The computing environment in practice

Experimenting with Idomaar essentially means defining a computing environment that deploys a recommendation algorithm. The computing environment must be able to communicate with the orchestrator through the data streaming channel (i.e., it has to implement an Apache Kafka consumer that is subscribed to the topic 'data') and the control channel (i.e., it has to implement either a ZeroMQ or a HTTP interface).

The computing enviroment is defined in terms of Vagrant/Puppet configurations, so that it can be automatically provisioned. Idomaar uses the specified settings to start a virtual machine with the configured components (e.g., the libraries required by the software implementing the recommendation algorithms).

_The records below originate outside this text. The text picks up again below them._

(** The calls the loop over the recipients makes, exactly. *)
Lemma enviar_a_destinatarios_alcanzados ent cred asunto_ html dests :
  forall w,
    llamadas_mailer (snd (enviar_a_destinatarios ent cred asunto_ html dests w))
    = llamadas_mailer w
      ++ map (llamada_a asunto_ html) (alcanzados ent cred asunto_ html dests).
Proof.
  induction dests as [|dest resto IH]; intros w; simpl.
  - now rewrite app_nil_r.
  - unfold bind at 1.
    pose proof (EnviarCorreoSSL_efecto ent cred dest asunto_ html w) as He.
    cbv zeta in He. unfold cabecera_de.
    destruct (EnviarCorreoSSL ent cred dest asunto_ html EmptyString false w)
      as [r w1].
    destruct He as (_ & Hll & Hr).
    destruct (sesion_smtp ent cred _) as [e|].
    + destruct (capturada e).
      * destruct Hr as [errores ->]. rewrite IH, Hll, <- app_assoc.
        reflexivity.
      * rewrite Hr. simpl. exact Hll.
    + destruct Hr as [errores ->]. rewrite IH, Hll, <- app_assoc.
      reflexivity.
Qed.

(** The first recipient is always called, the calls follow the
    configured order, and every recipient is called when the SMTP
    sessions fail only in ways the mailer handles. *)
Lemma alcanzados_prefijo ent cred asunto_ html dests :
  hd_error (alcanzados ent cred asunto_ html dests) = hd_error dests
  /\ (exists k, alcanzados ent cred asunto_ html dests = firstn k dests)
  /\ ((forall m e, sesion_smtp ent cred m = Some e -> capturada e = true) ->
      alcanzados ent cred asunto_ html dests = dests).
Proof.
  induction dests as [|dest resto (_ & (k & Hk) & Htodos)]; simpl.
  - split; [reflexivity|]. split; [now exists 0%nat | reflexivity].
  - destruct (sesion_smtp ent cred _) as [e|] eqn:Hs.
    + destruct (capturada e) eqn:Hc.
      * split; [reflexivity|]. split.
        -- exists (S k). simpl. now rewrite Hk.
        -- intros Hcap. now rewrite (Htodos Hcap).
      * split; [reflexivity|]. split.
        -- now exists 1%nat.
        -- intros Hcap. rewrite (Hcap _ _ Hs) in Hc. discriminate.
    + split; [reflexivity|]. split.
      * exists (S k). simpl. now rewrite Hk.
      * intros Hcap. now rewrite (Htodos Hcap).
Qed.
(** * The admin routes of genx-backend ([src/routes/admin.js])

    A shallow embedding of the nine Express handlers the router mounts behind
    [protect] and [isAdmin], and the properties the specification states
    about them.

    What is the repository's own ([routes/admin.js]) is translated handler by
    handler.  What is not (Mongoose and MongoDB, the two schemas in
    [models/], the JavaScript runtime) is modelled as the least the handlers
    rely on, and says so where it stands. *)

From Stdlib Require Import ZArith Ascii String.
From stdpp Require Import base decidable option list sorting strings pretty.

Local Open Scope string_scope.
Local Open Scope Z_scope.
Local Open Scope list_scope.

(** ** JavaScript values *)

(** What a JSON request body can hold at a property the handlers read.
    Arrays, objects and numbers with a fractional part are left out. *)
Inductive jsval : Type :=
  | VUndefined
  | VNull
  | VBool (b : bool)
  | VNum (z : Z)
  | VStr (s : string).

#[global] Instance jsval_eq_dec : EqDecision jsval.
Proof. solve_decision. Defined.

(** A JavaScript number, as far as the handlers can tell one from another:
    an integer, [NaN] or an infinity.  Integers stand for themselves as long
    as they stay below 2^53 in magnitude; [-0] is not told apart from [0]. *)
Inductive num : Type :=
  | Int (z : Z)
  | NaN
  | Inf (negative : bool).

#[global] Instance num_eq_dec : EqDecision num.
Proof. solve_decision. Defined.

(** [a - b] *)
Definition num_sub (a b : num) : num :=
  match a, b with
  | NaN, _ | _, NaN => NaN
  | Int x, Int y => Int (x - y)
  | Int _, Inf s => Inf (negb s)
  | Inf s, Int _ => Inf s
  | Inf s, Inf t => if Bool.eqb s t then NaN else Inf s
  end.

(** [a * b] *)
Definition num_mul (a b : num) : num :=
  match a, b with
  | NaN, _ | _, NaN => NaN
  | Int x, Int y => Int (x * y)
  | Int x, Inf s | Inf s, Int x =>
      if x =? 0 then NaN else Inf (xorb s (x <? 0))
  | Inf s, Inf t => Inf (xorb s t)
  end.

(** [Math.ceil(a / b)]: the quotient is a fraction in general, its ceiling
    is an integer again, so the two are taken in one step.  The double
    quotient has the same ceiling as the exact one as long as both
    operands are below 2^26. *)
Definition num_ceil_div (a b : num) : num :=
  match a, b with
  | NaN, _ | _, NaN => NaN
  | Int x, Int y =>
      if y =? 0 then (if x =? 0 then NaN else Inf (x <? 0))
      else Int (- ((- x) / y))
  | Int _, Inf _ => Int 0
  | Inf s, Int y => Inf (xorb s (y <? 0))
  | Inf _, Inf _ => NaN
  end.

(** How [JSON.stringify] writes a number: [NaN] and the infinities come out
    as [null]. *)
Definition json_number (n : num) : option Z :=
  match n with
  | Int z => Some z
  | NaN | Inf _ => None
  end.

(** ** String to number: [Number(s)] and [parseInt(s)]

    Both are the runtime's.  They are written out for ASCII strings whose
    value is an integer of at most 2^53, an infinity or [NaN]; on any other
    string (a fraction, an exponent, a longer digit string, a byte above 127)
    they answer [None]: the model does not say. *)

Definition is_ws (c : ascii) : bool :=
  let n := nat_of_ascii c in
  ((9 <=? n) && (n <=? 13))%nat || (n =? 32)%nat.

Definition is_ascii7 (c : ascii) : bool := (nat_of_ascii c <? 128)%nat.

(** The value of [c] as a digit, up to [z] and [Z] for 35. *)
Definition digit_val (c : ascii) : option Z :=
  let n := Z.of_nat (nat_of_ascii c) in
  if (48 <=? n) && (n <=? 57) then Some (n - 48)
  else if (97 <=? n) && (n <=? 122) then Some (n - 87)
  else if (65 <=? n) && (n <=? 90) then Some (n - 55)
  else None.

Definition digit_in (radix : Z) (c : ascii) : option Z :=
  match digit_val c with
  | Some d => if d <? radix then Some d else None
  | None => None
  end.

(** The longest prefix of [cs] made of digits of [radix]: how many there
    were, and their value read left to right from [acc]. *)
Fixpoint read_digits (radix : Z) (acc : Z) (cs : list ascii) : nat * Z :=
  match cs with
  | [] => (O, acc)
  | c :: cs' =>
      match digit_in radix c with
      | Some d =>
          let '(n, v) := read_digits radix (acc * radix + d) cs' in (S n, v)
      | None => (O, acc)
      end
  end.

Fixpoint drop_ws (cs : list ascii) : list ascii :=
  match cs with
  | c :: cs' => if is_ws c then drop_ws cs' else cs
  | [] => []
  end.

Definition trim_ws (cs : list ascii) : list ascii :=
  reverse (drop_ws (reverse (drop_ws cs))).

Definition MAX_SAFE : Z := 2 ^ 53.

Definition signed (negative : bool) (v : Z) : option num :=
  if v <=? MAX_SAFE then Some (Int (if negative then - v else v)) else None.

(** [cs] is nothing but digits of [radix], at least one. *)
Definition all_digits (radix : Z) (cs : list ascii) : option Z :=
  let '(n, v) := read_digits radix 0 cs in
  if (0 <? n)%nat && (n =? length cs)%nat then Some v else None.

Definition has_radix_prefix (lower upper : ascii) (cs : list ascii)
  : option (list ascii) :=
  match cs with
  | "0"%char :: c :: rest =>
      if bool_decide (c = lower) || bool_decide (c = upper)
      then Some rest else None
  | _ => None
  end.

Definition strip_sign (cs : list ascii) : bool * list ascii :=
  match cs with
  | "-"%char :: rest => (true, rest)
  | "+"%char :: rest => (false, rest)
  | _ => (false, cs)
  end.

Definition may_be_fraction (cs : list ascii) : bool :=
  existsb (fun c => bool_decide (c = "."%char) || bool_decide (c = "e"%char)
                    || bool_decide (c = "E"%char)) cs.

(** A non-decimal literal: [0x1f], [0o17], [0b101]; no sign allowed. *)
Definition non_decimal (cs : list ascii) : option (option num) :=
  let lit (radix : Z) (rest : list ascii) :=
    Some (match all_digits radix rest with
          | Some v => signed false v
          | None => Some NaN
          end) in
  match has_radix_prefix "x" "X" cs with
  | Some rest => lit 16 rest
  | None =>
  match has_radix_prefix "o" "O" cs with
  | Some rest => lit 8 rest
  | None =>
  match has_radix_prefix "b" "B" cs with
  | Some rest => lit 2 rest
  | None => None
  end end end.

(** [Number(s)], the conversion the operators [-], [*] and [/] apply to a
    string operand. *)
Definition ToNumber_str (s : string) : option num :=
  let cs := list_ascii_of_string s in
  if negb (forallb is_ascii7 cs) then None else
  let cs := trim_ws cs in
  match cs with
  | [] => Some (Int 0)
  | _ =>
    match non_decimal cs with
    | Some r => r
    | None =>
        let '(neg, rest) := strip_sign cs in
        if bool_decide (rest = list_ascii_of_string "Infinity")
        then Some (Inf neg)
        else match all_digits 10 rest with
             | Some v => signed neg v
             | None => if may_be_fraction rest then None else Some NaN
             end
    end
  end.

(** [parseInt(s)] with no radix argument. *)
Definition parseInt_str (s : string) : option num :=
  let cs := list_ascii_of_string s in
  if negb (forallb is_ascii7 cs) then None else
  let '(neg, cs) := strip_sign (drop_ws cs) in
  let '(radix, cs) :=
    match has_radix_prefix "x" "X" cs with
    | Some rest => (16, rest)
    | None => (10, cs)
    end in
  let '(n, v) := read_digits radix 0 cs in
  if (n =? 0)%nat then Some NaN else signed neg v.

(** [String(v)]; for a number, the decimal digits JavaScript writes below
    10^21. *)
Definition ToString (v : jsval) : string :=
  match v with
  | VUndefined => "undefined"
  | VNull => "null"
  | VBool true => "true"
  | VBool false => "false"
  | VNum z => pretty z
  | VStr s => s
  end.

(** [Number(v)] *)
Definition ToNumber (v : jsval) : option num :=
  match v with
  | VUndefined => Some NaN
  | VNull => Some (Int 0)
  | VBool b => Some (Int (if b then 1 else 0))
  | VNum z => Some (Int z)
  | VStr s => ToNumber_str s
  end.

(** [parseInt(v)]: the argument is turned into a string first. *)
Definition parseInt (v : jsval) : option num := parseInt_str (ToString v).

(** [if (v)] on a string or a missing property. *)
Definition truthy_str (v : option string) : bool :=
  match v with
  | Some s => negb (bool_decide (s = ""))
  | None => false
  end.

(** Every array is truthy, the empty one too. *)
Definition truthy_array {A : Type} (l : list A) : bool := true.


(** ** Dates

    [new Date(v)] as a time value in milliseconds, [None] for an invalid
    date.  Parsing a date string is the runtime's business and depends on the
    engine for anything but the ISO format, so the parser is handed in. *)

Definition TIME_CLIP : Z := 8640000000000000.

Definition new_Date (Date_parse : string -> option Z) (v : jsval) : option Z :=
  match v with
  | VUndefined => None
  | VNull => Some 0
  | VBool b => Some (if b then 1 else 0)
  | VNum z => if Z.abs z <=? TIME_CLIP then Some z else None
  | VStr s => Date_parse s
  end.

(** [a > b] on two [Date] objects: both become their time value, and a
    comparison with [NaN] is false. *)
Definition date_gt (a b : option Z) : bool :=
  match a, b with
  | Some x, Some y => y <? x
  | _, _ => false
  end.

(** ** Regular expressions: [{ $regex: pattern, $options: 'i' }]

    MongoDB hands the pattern to PCRE.  The model covers patterns made of
    ordinary printable characters, [.] and backslash-escaped punctuation,
    matched against printable ASCII text; any other pattern or text is
    outside it. *)

Inductive atom : Type :=
  | Lit (c : ascii)
  | AnyChar.

Definition is_printable (c : ascii) : bool :=
  let n := nat_of_ascii c in ((32 <=? n) && (n <=? 126))%nat.

Definition is_alnum (c : ascii) : bool :=
  match digit_val c with Some _ => true | None => false end.

(** The characters PCRE gives a meaning of their own outside a class. *)
Definition is_meta (c : ascii) : bool :=
  bool_decide (c ∈ list_ascii_of_string "\^$.|?*+()[]{}").

Fixpoint parse_regex (cs : list ascii) : option (list atom) :=
  match cs with
  | [] => Some []
  | "."%char :: rest => cons AnyChar <$> parse_regex rest
  | "\"%char :: c :: rest =>
      if is_printable c && negb (is_alnum c)
      then cons (Lit c) <$> parse_regex rest else None
  | c :: rest =>
      if is_printable c && negb (is_meta c)
      then cons (Lit c) <$> parse_regex rest else None
  end.

Definition lower (c : ascii) : ascii :=
  let n := nat_of_ascii c in
  if ((65 <=? n) && (n <=? 90))%nat then ascii_of_nat (n + 32) else c.

Definition atom_matches (caseless : bool) (a : atom) (c : ascii) : bool :=
  match a with
  | Lit l => if caseless then bool_decide (lower l = lower c)
             else bool_decide (l = c)
  | AnyChar => true
  end.

(** The atoms match a prefix of the text. *)
Fixpoint match_here (caseless : bool) (p : list atom) (cs : list ascii) : bool :=
  match p, cs with
  | [], _ => true
  | _ :: _, [] => false
  | a :: p', c :: cs' => atom_matches caseless a c && match_here caseless p' cs'
  end.

(** An unanchored pattern matches if it matches from some position on. *)
Fixpoint match_anywhere (caseless : bool) (p : list atom) (cs : list ascii) : bool :=
  match_here caseless p cs ||
  match cs with
  | [] => false
  | _ :: cs' => match_anywhere caseless p cs'
  end.

Definition regex_options (options : string) : option bool :=
  if bool_decide (options = "i") then Some true
  else if bool_decide (options = "") then Some false
  else None.

(** Does the text match?  [None]: the pattern, the options or the text are
    outside the model. *)
Definition regex_test (pattern options text : string) : option bool :=
  caseless ← regex_options options;
  p ← parse_regex (list_ascii_of_string pattern);
  let cs := list_ascii_of_string text in
  if forallb is_printable cs then Some (match_anywhere caseless p cs) else None.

Examples of configurations can be found in !!TBD!!.

The orchestrator

The orchestrator is in charge of controlling the stream of data sent to the computing environment in order to handle: batch bootstrapping, on-line data streaming, on-line recommendation request, and collection of the recommendation output.

An example of workflow is:

  • The CE is booting (e.g., the user has started a CE by running vagrant up in the /computingenvironments/01.linux/01.centos/01.mahout directory).
  • While the CE is booting, OR periodically checks whether booting has completed by sending HTTP GET requests to the CE.
  • Once the CE has finished booting, the OR starts streaming the training set (using Kafka) and notifies the CE. Upon receiving the notification, the CE starts processing the data. Once completed, the CE notifies the OR.
  • The OR starts streaming recommendation requests (using Kafka) and the CE starts serving these requests (e.g., it generates recommendations for the specified user or users). When all OR requests have been served, the CE notifies the OR.

Notifications between the CE and OR are sent as either ZMQ or HTTP messages, depending on which protocol the recommender has implemented. Streaming is achieved using Kafka. However, for recommendation requests the actual communication is still done using ZMQ/HTTP (a Flume interceptor converts the requests from the Kafka stream to ZMQ/HTTP requests).

See the diagram below for an overview of how the OR interacts with other parts of the system.

Overview of the Idomaar architecture

The evaluator

The Evaluator is the component that contains the logic required to evaluate the recommendation algorithms. In particular, the evaluator is able to (i) split the dataset according to a certain evaluation strategy and (ii) compute the quality metrics on the results returned by the recommendation algorithm.

Additional details about the evaluation logic are described in recommender evaluation.

The evaluator consists of two modules:

  • the splitting module separates the data into training and test sets.
  • the evaluation module computes quality and performance metrics over the experiment output.

The role of each module within the evaluation process is described in evaluation process.

Data container

The data container contains the dataset in accordance to the data model described in Data format.

In addition the data container can optionally store the split data prepared by the evaluator and the experiment output generated by the computing environment to be tested.